Implications of all the available evidence
Our results, although modest, are encouraging and fill an important research gap on the effect of mobile phone-based interventions on behavioural risk factors for the prevention of cardiovascular disease in low-income and middle-income countries. However, more research is needed, particularly in populations from low-resource settings in low-income and middle-income countries, which are disproportionally affected by the epidemic of chronic diseases.
Evidence-based guidelines advocate for specific lifestyle modifications in populations with high risk of cardiovascular disease.10 However, few trials to test lifestyle interventions for the reduction of cardiovascular disease risk have been done in Latin America or in low-income and middle-income countries, despite robust evidence of their effectiveness.11, 12, 13 Health promotion is shifting towards new delivery modes of preventive care, such as mobile phone-based health interventions (mHealth) that rely on telecommunication and multimedia technologies, intended to be able to reach a large population effectively.14, 15, 16 Yet, evidence in favour of mHealth for lifestyle modification is inconclusive17 and is mostly restricted to trials done in high-income countries.18, 19
With the rapid rise in mobile phone use in low-income and middle-income countries, mHealth could become a useful way to address several health-care system constraints in these countries, such as the small and overburdened health-care workforce, limited financial resources, and an increasing prevalence of chronic diseases. In view of these constraints, the extension of health care to difficult-to-reach populations is challenging.20 Strategies that depend on either mobile phone calls or text messaging have been shown to improve patient–provider communication, encourage behaviour change, and assist in chronic disease management.21, 22, 23, 24 Interventions based on phone calls and text messages have also been shown to promote weight loss and increase physical activity.21, 25 In a systematic review26 use of text messages for preventive health care was found to improve health status and health behaviour, but the evidence is mixed, especially with respect to the long-term effectiveness of such interventions. Interestingly, results of a study27 of tailored text messages to prevent the onset of type 2 diabetes in patients with glucose impairment in India showed a significant reduction in incidence after 2 years of follow-up. However, almost all of the 75 trials that have assessed the use of mHealth to improve disease management or change health behaviours were done in high-income countries.28 In fact, in one systematic review,24 only nine of the trials included in the analysis were from low-income or middle-income countries, and in another review29 a few high-quality studies in less developed countries were identified, mostly from middle-income countries.

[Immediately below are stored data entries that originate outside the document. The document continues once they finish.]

(* ===== verification/Groups.v ===== *)
(** * The groups of a process (group.go: NewGroup .. DestroyAllGroups)

    The package-level map from names to groups, the construction of a group
    from its options, and the methods that change a group as a whole.  A
    [*Group] is a number, its address; the objects live in a heap, so a group
    that is no longer registered still exists for those who hold its pointer.

    The functions that change the table are programs: an event is one critical
    section of [groupsMu], one access to an atomic or plain field of a group, or
    one call of a method of a cache. *)

From S2P Require Import Prelude Store ByteView Errors Cache Peers Singleflight Prog Interleave Group Node.
#[local] Open Scope prog_scope.

(** A group object: the fields fixed by its construction and its state. *)
Record gobj := mkGObj { go_cfg : config; go_state : Node.Group (storeImpl ByteView) }.

Record groupTable := mkTable { groups : gmap string nat; objs : gmap nat gobj; nextObj : nat }.

Definition noGroups : groupTable := mkTable ∅ ∅ 0.

(** ** Options *)

(** An option is a function on the group, whose fields are not exported; these
    are the options of the package.  [WithPeers] carries whether its argument
    is non-nil. *)
Inductive GroupOption :=
| WithExpiration (d : Z)
| WithPeers (peers : bool)
| WithCacheOptions (opts : CacheOptions)
| WithNearCache (maxBytes ttl : Z).

Definition WithHotCache (maxBytes ttl : Z) : GroupOption := WithNearCache maxBytes ttl.

Definition with_MaxBytes (n : Z) (o : CacheOptions) : CacheOptions :=
  mkCacheOptions (co_CacheType o) n (co_ShardCount o) (co_CleanupTime o) (co_OnEvicted o).

(** [None]: the construction of a cache does not return. *)
Definition applyGroupOption (o : GroupOption) (x : gobj) : option gobj :=
  let g := go_cfg x in
  match o with
  | WithExpiration d =>
      Some (mkGObj (mkGConfig (name g) (hasGetter g) (hasNear g) (nearTTL g) (hasPeers g) d) (go_state x))
  | WithPeers peers =>
      Some (mkGObj (mkGConfig (name g) (hasGetter g) (hasNear g) (nearTTL g) peers (expiration g)) (go_state x))
  | WithCacheOptions opts => c ← NewCache opts; Some (mkGObj g (with_main (Some c) (go_state x)))
  | WithNearCache maxBytes ttl =>
      if (maxBytes <=? 0) || (ttl <=? 0) then Some x
      else
        c ← NewCache (with_MaxBytes maxBytes DefaultCacheOptions);
        Some (mkGObj (mkGConfig (name g) (hasGetter g) true ttl (hasPeers g) (expiration g))
                     (with_near (Some c) (go_state x)))
  end.

Definition applyGroupOptions (opts : list GroupOption) (x : gobj) : option gobj :=
  foldl (λ x o, x ← x; applyGroupOption o x) (Some x) opts.

(** ** Construction

    The part of [NewGroup] before it takes the lock. *)

Definition emptyState : Node.Group (storeImpl ByteView) := mkGroup false None None 0 ∅ ∅ 0 ∅ 0 (λ _, 0).

Definition newObj (nm : string) (cacheBytes : Z) (getter : bool) (opts : list GroupOption) : option gobj :=
  x ← applyGroupOptions opts (mkGObj (mkGConfig nm getter false 0 false 0) emptyState);
  match mainCache (go_state x) with
  | Some _ => Some x
  | None =>
      c ← NewCache (if 0 <? cacheBytes then with_MaxBytes cacheBytes DefaultCacheOptions else DefaultCacheOptions);
      Some (mkGObj (go_cfg x) (with_main (Some c) (go_state x)))
  end.

(** ** Events *)

Inductive tev :=
| TvNew (nm : string) (cacheBytes : Z) (getter : bool) (opts : list GroupOption)
                            (* the construction, which nobody else sees, and
                               groupsMu.Lock(); old := groups[name]; groups[name] = g; groupsMu.Unlock() *)
| TvCas (p : nat)           (* atomic.CompareAndSwapInt32(&g.closed, 0, 1) *)
| TvCloseMain (p : nat)     (* g.mainCache.Close() *)
| TvCloseNear (p : nat)     (* g.nearCache.Close() *)
| TvDrop (p : nat)          (* groupsMu.Lock(); if groups[g.name] == g { delete(..) }; groupsMu.Unlock() *)
| TvLookup (nm : string)    (* groupsMu.RLock(); g := groups[name]; groupsMu.RUnlock() *)
| TvSnapshot                (* groupsMu.RLock(); for .. range groups; groupsMu.RUnlock() *)
| TvClosed (p : nat)        (* atomic.LoadInt32(&g.closed) == 1 *)
| TvClearMain (p : nat)     (* g.mainCache.Clear() *)
| TvClearNear (p : nat)     (* g.nearCache.Clear() *)
| TvHasPeers (p : nat)      (* g.peers != nil *)
| TvSetPeers (p : nat) (peers : bool)   (* g.peers = peers *)
| TvUse (p : nat) (e : ev) (picker : ClientPicker) (source : Z → string → loaded) (tick : Z → Z) (t : Z).
                            (* an event of a method that runs on the group, with the
                               picker, the source and the clock it happens to see *)

Definition tans (e : tev) : Type :=
  match e with
  | TvNew _ _ _ _ => nat * option nat
  | TvCas _ | TvClosed _ | TvHasPeers _ => bool
  | TvLookup _ => option nat
  | TvSnapshot => list (string * nat)
  | _ => unit
  end.

Notation tprog := (prog tans).
Notation tdo e := (event (ans := tans) e) (only parsing).

Definition setClosedFlag (s : Node.Group (storeImpl ByteView)) : Node.Group (storeImpl ByteView) :=
  mkGroup true (mainCache s) (nearCache s) (ownerEpoch s) (keyStates s) (ksHeap s) (ksNext s) (loader s) (loaderNext s) (stats s).

(** Replace the object at [p]. *)
Definition put (p : nat) (x : gobj) (T : groupTable) : groupTable := mkTable (groups T) (<[p := x]> (objs T)) (nextObj T).
Definition putState (p : nat) (x : gobj) (s : Node.Group (storeImpl ByteView)) (T : groupTable) : groupTable :=
  put p (mkGObj (go_cfg x) s) T.

(** [None]: the construction does not return, or there is no object at the
    pointer, which does not occur. *)
Definition tableEffect (e : tev) (T : groupTable) : option (groupTable * tans e) :=
  match e return option (groupTable * tans e) with
  | TvNew nm cacheBytes getter opts =>
      x ← newObj nm cacheBytes getter opts;
      let g := nextObj T in
      Some (mkTable (<[nm := g]> (groups T)) (<[g := x]> (objs T)) (g + 1)%nat, (g, groups T !! nm))
  | TvCas p =>
      x ← objs T !! p;
      Some (if closed (go_state x) then (T, false) else (putState p x (setClosedFlag (go_state x)) T, true))
  | TvCloseMain p =>
      x ← objs T !! p; let s := go_state x in Some (putState p x (with_main (Cache.Close (mainCache s)) s) T, tt)
  | TvCloseNear p =>
      x ← objs T !! p; let s := go_state x in Some (putState p x (with_near (Cache.Close (nearCache s)) s) T, tt)
  | TvDrop p =>
      x ← objs T !! p;
      let n := name (go_cfg x) in
      Some (mkTable (if decide (groups T !! n = Some p) then delete n (groups T) else groups T) (objs T) (nextObj T), tt)
  | TvLookup nm => Some (T, groups T !! nm)
  | TvSnapshot => Some (T, map_to_list (groups T))
  | TvClosed p => x ← objs T !! p; Some (T, closed (go_state x))
  | TvClearMain p =>
      x ← objs T !! p; let s := go_state x in Some (putState p x (with_main (Cache.Clear (mainCache s)) s) T, tt)
  | TvClearNear p =>
      x ← objs T !! p; let s := go_state x in Some (putState p x (with_near (Cache.Clear (nearCache s)) s) T, tt)
  | TvHasPeers p => x ← objs T !! p; Some (T, hasPeers (go_cfg x))
  | TvSetPeers p peers =>
      x ← objs T !! p;
      let g := go_cfg x in
      Some (put p (mkGObj (mkGConfig (name g) (hasGetter g) (hasNear g) (nearTTL g) peers (expiration g)) (go_state x)) T, tt)
  | TvUse p e picker source tick t =>
      x ← objs T !! p;
      let nd := mkNode (go_cfg x) (go_state x) picker source in
      Some (putState p x (nd_group (handleNode tick e (nd, t)).1.1) T, tt)
  end.

(** ** The functions *)

(** [(g *Group) Close].  [Cache.Close] accepts a nil receiver. *)
Definition Close (p : nat) : tprog unit :=
  swapped <- tdo (TvCas p) ;;
  if (swapped : bool) then tdo (TvCloseMain p) ;;; tdo (TvCloseNear p) ;;; tdo (TvDrop p)
  else Ret tt.

Definition NewGroup (nm : string) (cacheBytes : Z) (getter : bool) (opts : list GroupOption) : tprog nat :=
  r <- tdo (TvNew nm cacheBytes getter opts) ;;
  let g := r.1 in
  match r.2 with
  | Some old => if decide (old = g) then Ret g else Close old ;;; Ret g
  | None => Ret g
  end.

Definition GetGroup (nm : string) : tprog (option nat) := tdo (TvLookup nm).

(** [(g *Group) RegisterPeers]. *)
Definition RegisterPeers (p : nat) (peers : bool) : tprog unit :=
  has <- tdo (TvHasPeers p) ;;
  if (has : bool) then Panic "RegisterPeers called more than once" else tdo (TvSetPeers p peers).

(** [(g *Group) Clear].  [Cache.Clear] accepts a nil receiver. *)
Definition Clear (p : nat) : tprog unit :=
  c <- tdo (TvClosed p) ;;
  if (c : bool) then Ret tt else tdo (TvClearMain p) ;;; tdo (TvClearNear p).

(** [shuffle]: the order in which Go iterates over the map. *)
Definition ListGroups (shuffle : list (string * nat) → list (string * nat)) : tprog (list string) :=
  snapshot <- tdo TvSnapshot ;; Ret (shuffle snapshot).*1.

Definition DestroyGroup (nm : string) : tprog bool :=
  g <- tdo (TvLookup nm) ;;
  match (g : option nat) with
  | None => Ret false
  | Some g => Close g ;;; Ret true
  end.

(** The loop over the snapshot. *)
Fixpoint closeAll (snapshot : list nat) : tprog unit :=
  match snapshot with [] => Ret tt | g :: snapshot => Close g ;;; closeAll snapshot end.
Definition DestroyAllGroups (shuffle : list (string * nat) → list (string * nat)) : tprog unit :=
  snapshot <- tdo TvSnapshot ;; closeAll (shuffle snapshot).*2.

(** [(g *Group) Stats], less the average load time, a floating-point quotient of
    [sourceDuration] and [sourceLoads]. *)
Record GroupStats := mkGroupStats {
  gs_name : string; gs_closed : bool; gs_owner_ttl : Z; gs_near_ttl : Z; gs_read_through : bool;
  gs_counters : list (string * Z); gs_owner_cache : option CacheStats; gs_near_cache : option CacheStats
}.

Definition Stats (x : gobj) : GroupStats :=
  let s := go_state x in
  let load f := stats s f in
  {| gs_name := name (go_cfg x); gs_closed := closed s; gs_owner_ttl := expiration (go_cfg x);
     gs_near_ttl := nearTTL (go_cfg x); gs_read_through := hasGetter (go_cfg x);
     gs_counters := [("local_hits", load localHits); ("local_misses", load localMisses); ("near_hits", load nearHits);
       ("near_misses", load nearMisses); ("peer_hits", load peerHits); ("peer_misses", load peerMisses);
       ("source_loads", load sourceLoads); ("source_errors", load sourceErrors); ("sets", load sets);
       ("deletes", load deletes); ("invalidation_failures", load invalidationFailures)];
     gs_owner_cache := Cache.Stats <$> mainCache s; gs_near_cache := Cache.Stats <$> nearCache s |}.

(** ** Goroutines of a process *)

(** A call of one of the functions, or any sequence of events of methods that run
    on the group [p]. *)
Inductive tableOp :=
| TNew (nm : string) (cacheBytes : Z) (getter : bool) (opts : list GroupOption)
| TClose (p : nat)
| TClear (p : nat)
| TRegisterPeers (p : nat) (peers : bool)
| TDestroy (nm : string)
| TDestroyAll (shuffle : list (string * nat) → list (string * nat))
| TUse (p : nat) (evs : list (ev * ClientPicker * (Z → string → loaded) * (Z → Z) * Z)).

Fixpoint uses (p : nat) (evs : list (ev * ClientPicker * (Z → string → loaded) * (Z → Z) * Z)) : tprog unit :=
  match evs with [] => Ret tt | (e, picker, source, tick, t) :: evs => tdo (TvUse p e picker source tick t) ;;; uses p evs end.

Definition tableProgram (op : tableOp) : tprog unit :=
  match op with
  | TNew nm cacheBytes getter opts => NewGroup nm cacheBytes getter opts ;;; Ret tt
  | TClose p => Close p
  | TClear p => Clear p
  | TRegisterPeers p peers => RegisterPeers p peers
  | TDestroy nm => DestroyGroup nm ;;; Ret tt
  | TDestroyAll shuffle => DestroyAllGroups shuffle
  | TUse p evs => uses p evs
  end.

(** The system in which they run: the answers are determined by the table. *)
Definition tableEff (_ : nat) (e : tev) (T : groupTable) : option (groupTable * option (tans e)) :=
  (λ r, (r.1, Some r.2)) <$> tableEffect e T.
Definition tableStart (ops : gmap nat tableOp) : system tans groupTable := mkSystem noGroups (tableProgram <$> ops).
Notation tableRun ops := (sysRun tableEff (tableStart ops)).

(** A function called when nothing else runs; [None] if it does not return. *)
Fixpoint runAlone {A} (p : tprog A) (T : groupTable) : option (groupTable * result A) :=
  match p with
  | Ret a => Some (T, Val a)
  | Panic v => Some (T, Boom v)
  | Vis e k => r ← tableEffect e T; runAlone (k r.2) r.1
  end.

Chronic disorders and their risk factors are now the major causes of death, disability, and illness in Latin America.1 In 2004, cardiovascular disease was the cause of about 35% of all deaths and 68% of the total disease burden.30 Health systems in most Latin American countries perform poorly on measures of effectiveness and quality of care for patients with cardiovascular disease, and primary care systems in the region do not usually have preventive programmes for people who are at high risk of cardiovascular disease.31
In this study, we aimed to investigate whether mHealth that included monthly counselling phone calls and customised text messages containing advice for lifestyle modification could reduce blood pressure and prevent progression to hypertension, promote weight loss, and improve diet quality and physical activity in adults with prehypertension living in low-resource urban settings in Argentina, Guatemala, and Peru.